It’s stunning the amount of celebrities who passed away in 2016.
Losing Muhammad Ali was horrible but the end of two decades of Parkinson’s disease for the Champ made it easier. Not a huge fan of Prince but his guitar solo in “Let’s Go Crazy” and “While my Guitar Gently Weeps” reminds me that on my best day, I’m a hack of a player. Gene Wilder death was sad but thank God we still have Young Frankenstein.
Morley Shafer’s avuncular reporting always signified the weekend was coming to a close, Merle Haggard sang the “Working Man Blues,” Phife Dawg knew “We Could Get Down” and Elie Wiesel explained why it’s always darkest before the dawn.
And I love George Michael’s “Freedom.”
One name that won’t make the In Memoriam at the Academy Awards was my sweet, sweet puppy Shelly. I said good bye to her in March and there isn’t a day I don’t think about Shelly Belly. I still can’t believe she is gone. Good dogs are supposed to live forever.
Debbie Reynolds’ passing had special meaning for me. When working at the Wyndham (now Radisson) Hotel, Debbie came in three consecutive nights. She was doing a show somewhere in SLC and came into the club every night for an evening cordial. Her assistant found out I was from Las Vegas and invited me to sit with Debbie at her table. We talked about life in Vegas, blackjack strategies and what it was like to make out with Elvis (she had previous experience—I only own a velvet painting). On her last night, I told her it was an absolute pleasure to meet her and she came over to give me a hug. As I leaned over, she planted a smooch right on my lips.
It was awesome. If you have a chance to kiss a 70-year old starlet, I recommend you take it.
In the end, all of these deaths should serve as a reminder that life is pretty God damn short. If you’re lucky, you’ll squeeze out 78+ years on this big blue marble. You’ll be dead a hell of a lot longer than you’ll be alive, so might as well make the most of it.
And maybe that is what my New Year’s resolution should be: gratitude.
I know I’m doing better than a lot of people. I have a beautiful, smart wife, a terrific family, and a couple of decent dogs. I got two killer jobs, live in a cool house in a crummy neighborhood, and have a disproportional amount of great friends. Throw in a handful of vacations a year, a bit of fishing, the occasional ribeye with Kentucky bourbon, gardening, and a garage filled with tools, there isn’t much to complain about.
That’s the start. Being grateful for what I have.
Looking forward, there is a ton of uncertainty. I think Trump is a moron and will probably get us all killed after he raids the national treasury for every cent. Because he likes bright, tacky things, Emperor Trump will insist upon seeing the brightest, tackiest thing of all—a Trident II SLBM—before he sprouts horns and a bifurcated tail.
Jesus, people, how in the hell Trump going to be president? I guess if we can survive the second Bush, new Coke and a Point Break remake, we can survive a knuckle-dragging thug for four years.

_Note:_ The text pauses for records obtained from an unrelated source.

(** The bytes of a segment are those of its section. *)
Lemma segment_section header all rest i : is_section (Z.of_nat (length all)) i -> length header = 52%nat ->
  segment (header ++ all ++ rest) (phdr_of i) = section_bytes all i.
Proof.
  intros (_ & Hp & Hs & Hl) Hh. unfold segment. cbn [p_type p_vaddr p_filesz p_offset phdr_of PT_LOAD Z.eqb Pos.eqb].
  unfold section_bytes. rewrite drop_app_ge by (unfold ELF_EHSIZE; lia).
  replace (Z.to_nat (ELF_EHSIZE + ei_position i) - length header)%nat with (Z.to_nat (ei_position i)) by (unfold ELF_EHSIZE; lia).
  rewrite drop_app_le, take_app_le by (rewrite ?length_drop; lia). reflexivity.
Qed.

Lemma symbol_words_length strings n : forall j rs ws, symbol_words n strings j rs = Ok ws -> length ws = (4 * n)%nat.
Proof.
  induction n as [|n IH]; intros j rs ws H; cbn [symbol_words] in H; [injection H as <-; reflexivity|].
  res_inv. destruct rs as [|r rs]; [discriminate|]. res_inv. apply IH in E0. cbn [app length]. lia.
Qed.

(** The symbol table has sixteen bytes for each of the symbols it counts. *)
Lemma symbol_part_length table h symbols strings count local : symbol_part table h = Ok (symbols, strings, count, local) ->
  0 < count /\ Z.of_nat (length (words symbols)) = 16 * count.
Proof.
  unfold symbol_part. intros H. res_inv. apply symbol_words_length in E3. unfold sym_count_symbols in E0. res_inv.
  rewrite length_words. change ([0; 0; 0; 0] ++ a3) with (0 :: 0 :: 0 :: 0 :: a3). cbn [length]. lia.
Qed.

Lemma file_header_length entry y : length (file_header entry y) = 52%nat.
Proof. apply length_words. Qed.

Lemma half_of_fragments n : 0 <= n < 65536 ->
  Z.land (u32 (n + Z.shiftl ELF_SHENTSIZE 16)) 0xFF + 256 * Z.land (Z.shiftr (u32 (n + Z.shiftl ELF_SHENTSIZE 16)) 8) 0xFF = n.
Proof.
  intros H. change (Z.shiftl ELF_SHENTSIZE 16) with 2621440. change 0xFF with (Z.ones 8).
  rewrite !Z.land_ones, !Z.shiftr_div_pow2 by lia. unfold u32. change (2 ^ 8) with 256. dlia.
Qed.

(** The fields of the file header. *)
Lemma read_file_header entry y rest : is_u32 entry -> 0 <= ly_fragments y < 65536 ->
  read_ehdr (file_header entry y ++ rest) =
    ElfEhdr [127; 69; 76; 70; 1; 1; 1; 0; 0; 0; 0; 0; 0; 0; 0; 0] 2 243 entry (ly_program_headers y) (ly_fragments y).
Proof.
  intros He Hf. unfold read_ehdr. f_equal.
  - apply (word_at_words [] _ rest 6 24 entry); [reflexivity|reflexivity|unfold is_u32 in He; lia].
  - apply (word_at_words [] _ rest 7 28 (ly_program_headers y)); [reflexivity|reflexivity|].
    unfold ly_program_headers, u32. apply Z.mod_pos_bound. lia.
  - exact (half_of_fragments _ Hf).
Qed.

(** The program headers stand after the symbols and their strings. *)
Lemma program_headers_at entry all symbols strs shs n count m1 m2 local :
  let pad := (- Z.of_nat (length all)) mod 4 in
  let y := ElfLayout n (u32 (Z.of_nat (length all) + pad)) (u32 (16 * count)) (Z.of_nat m1) (Z.of_nat m2) local in
  let front := file_header entry y ++ all ++ replicate (Z.to_nat pad) 0 ++ words symbols ++ strs ++ shs in
  0 < count -> Z.of_nat (length (words symbols)) = 16 * count -> length strs = m1 -> length shs = m2 ->
  Z.of_nat (length front) < 2 ^ 32 -> ly_program_headers y = Z.of_nat (length front).
Proof.
  intros pad y front Hc Hs <- <- Hf. assert (Hp : 0 <= pad < 4) by (apply Z.mod_pos_bound; lia).
  unfold front in *. rewrite !length_app, length_replicate, file_header_length in *.
  unfold ly_program_headers, y. cbn [ly_total ly_symtab ly_strtab ly_shstrtab]. unfold ELF_EHSIZE, u32.
  rewrite (Z.mod_small (Z.of_nat (length all) + pad)), (Z.mod_small (16 * count)) by lia. rewrite Z.mod_small by lia. lia.
Qed.

(** ** Properties *)

Lemma stacked_dump_element v s : Keeps stacked (dump_element cfg dump_code line v s).
Proof. intros g x g' H. eapply stacked_dump. exact H. Qed.

Lemma stacked_count_element s : Keeps stacked (count_element s).
Proof. apply stacked_set. frame. Qed.
#[local] Hint Resolve stacked_dump_element stacked_count_element : keeps.

Lemma stacked_define_string fuel : forall d s, Keeps stacked (define_string cfg last_pass dump_code line fuel d s).
Proof. induction fuel as [|fuel IH]; intros d s; [discriminate|]. cbn [define_string]. keeps_auto. Qed.
#[local] Hint Resolve stacked_define_string : keeps.

Lemma stacked_define_element s : Keeps stacked (define_element cfg junk_sym pass_count last_pass dump_code line my s).
Proof. unfold define_element, define_value. keeps_auto. Qed.
#[local] Hint Resolve stacked_define_element : keeps.

Lemma stacked_define s : Keeps stacked (assemble_define cfg junk_sym pass_count last_pass dump_code line my s).
Proof.
  apply keeps_bind; [typeclasses eauto| |intros _ g x g' H; eapply stacked_advance; exact H].
  generalize (S (length line)) as fuel. induction fuel as [|fuel IH]; [discriminate|]. cbn [define_elements]. keeps_auto.
Qed.

Lemma stacked_fill_space n : Keeps stacked (fill_space cfg junk_sym pass_count last_pass dump_code line my n).
Proof.
  assert (Hb : forall n i f, Keeps stacked (fill_bytes cfg dump_code line n i f)).
  { clear n. induction n as [|n IH]; intros i f; cbn [fill_bytes]; [auto with keeps|].
    apply keeps_bind; [typeclasses eauto| |intros _; apply IH]. intros g x g' H. eapply stacked_dump. exact H. }
  unfold fill_space. keeps_auto.
Qed.

Lemma stacked_listing a : Keeps stacked (start_listing cfg a).
Proof. apply stacked_start. Qed.

Lemma stacked_section : Keeps stacked new_section.
Proof.
  apply keeps_modify. intros g. apply stacked_outputs; [split; reflexivity|].
  intros []. split; [assumption..|apply elf_section_room; assumption].
Qed.
#[local] Hint Resolve stacked_fill_space stacked_listing stacked_section : keeps.

Lemma stacked_take_name fuel : Keeps stacked (take_name line fuel).
Proof. induction fuel as [|fuel IH]; [discriminate|]. cbn [take_name]. keeps_auto. Qed.

Lemma stacked_export_label ident : Keeps stacked (export_label junk_sym ident).
Proof.
  apply stacked_leaf. intros g x g' H. unfold export_label in H. case_test_in H; [res_inv; frame|].
  res_inv. destruct a as [p h]. case_test_in H; [unfold fail_with, modify in H|]; res_inv; frame.
Qed.

Lemma stacked_identifier : Keeps stacked (fun g => let* l := get_identifier line (g_position g) LINE_LENGTH in Ok (l, g)).
Proof. leaf. Qed.
#[local] Hint Resolve stacked_take_name stacked_export_label stacked_identifier : keeps.

Lemma stacked_export fuel : Keeps stacked (export_labels junk_sym last_pass line fuel).
Proof. induction fuel as [|fuel IH]; [discriminate|]. cbn [export_labels]. stack_auto. Qed.
(** The label of the line. *)
Lemma keeps_redef_label pc lp value defined my k : 0 <= pc < 256 -> Z.land k SYM_REC_DEF_FLAG = 0 ->
  Keeps settles (assemble_redef_label pc lp value defined my k).
Proof.
  intros Hpc Hk g x g' H. unfold assemble_redef_label, gbind in H. res_inv. destruct a as [label g0].
  assert (g0 = g) as -> by (unfold label_get in E; destruct (ol_sort my); res_inv; reflexivity).
  destruct label as [[old flags]|]; [|injection H as <- <-; apply stable_settles; reflexivity].
  cbn in H. destruct (redefine _ _ _ _ _ _ _) as [[flags' error'] change] eqn:Er.
  cbn in H. set (g1 := g_with_error error' (count_change change g)) in H. destruct x.
  assert (Hg1 : g_syms g1 = g_syms g /\ g_locals g1 = g_locals g /\ g_error g1 = error' /\ g_errors g1 = g_errors g /\
    g_defined g1 = g_defined g + (match change with Newly_defined => 1 | _ => 0 end) /\
    g_redefined g1 = g_redefined g + (match change with RvaDir.Redefined => 1 | _ => 0 end))
    by (destruct change; cbn; repeat split; lia).
  destruct Hg1 as (Es & El & Ee & Een & Ed & Edr).
  destruct (label_put_kept _ _ _ _ _ _ _ _ E Es El H) as (Hd & Hr & He & Hen & Hw & Hl).
  split; [exact Hw|]. rewrite Hd, Hr, Ed, Edr, He, Ee, Hen, Een.
  split; [destruct change; lia|]. split; [destruct change; lia|]. split; [reflexivity|]. intros Hne.
  split; [exact Hw|rewrite Hd, Ed; destruct change; lia|rewrite Hr, Edr; destruct change; lia|congruence|].
  intros Hw' Hd' Hr'. apply Hl; [|exact Hw'].
  destruct change; [|lia|lia].
  destruct (redefine_kept _ _ _ _ _ _ _ _ _ Hpc Er k Hk); [assumption|contradiction].
Qed.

In keeping with the concept of gratitude, the best way to keep PEOTUS from mucking everything is to be grateful for what you have. Special things like Planned Parenthood might need to be privately financed. Public radio might need a donation. Newspaper always need more subscriptions. When assholes spray swastikas on walls, threaten LGBT folks, intimidate voters, scare the living shit out of Muslims, or think goose-stepping should be back in vogue, think how grateful you are to live in this country and do whatever you can to stop them.
The worse year of my life was in 2009. I managed to sell The Woodshed and escape being divorced and thrown into debtor’s prison by the skin of my teeth. I salvaged my relationship with my then-girlfriend, now wife and got hired at Keys On Main. I started a blog, met some Tribune people and ended the year bruised and battered but not down. It was a kick in the shorts kind of year, but I got through it. 2017 is wrought with challenges but I’m the kind of guy who likes pulling myself up, dusting myself off, and getting to work. And if all of us keep this in mind, 2017 might actually be a pretty good year.
So, Happy New Years. Don’t drink and drive. Tip your bartenders and waitresses. Make sure you have aspirin and water on the nightstand. And call your mother.
One last thing: wish my buddy Fitz Whaley a happy birthday. The poor SOB was born on December 31 and usually gets jobbed on NYE.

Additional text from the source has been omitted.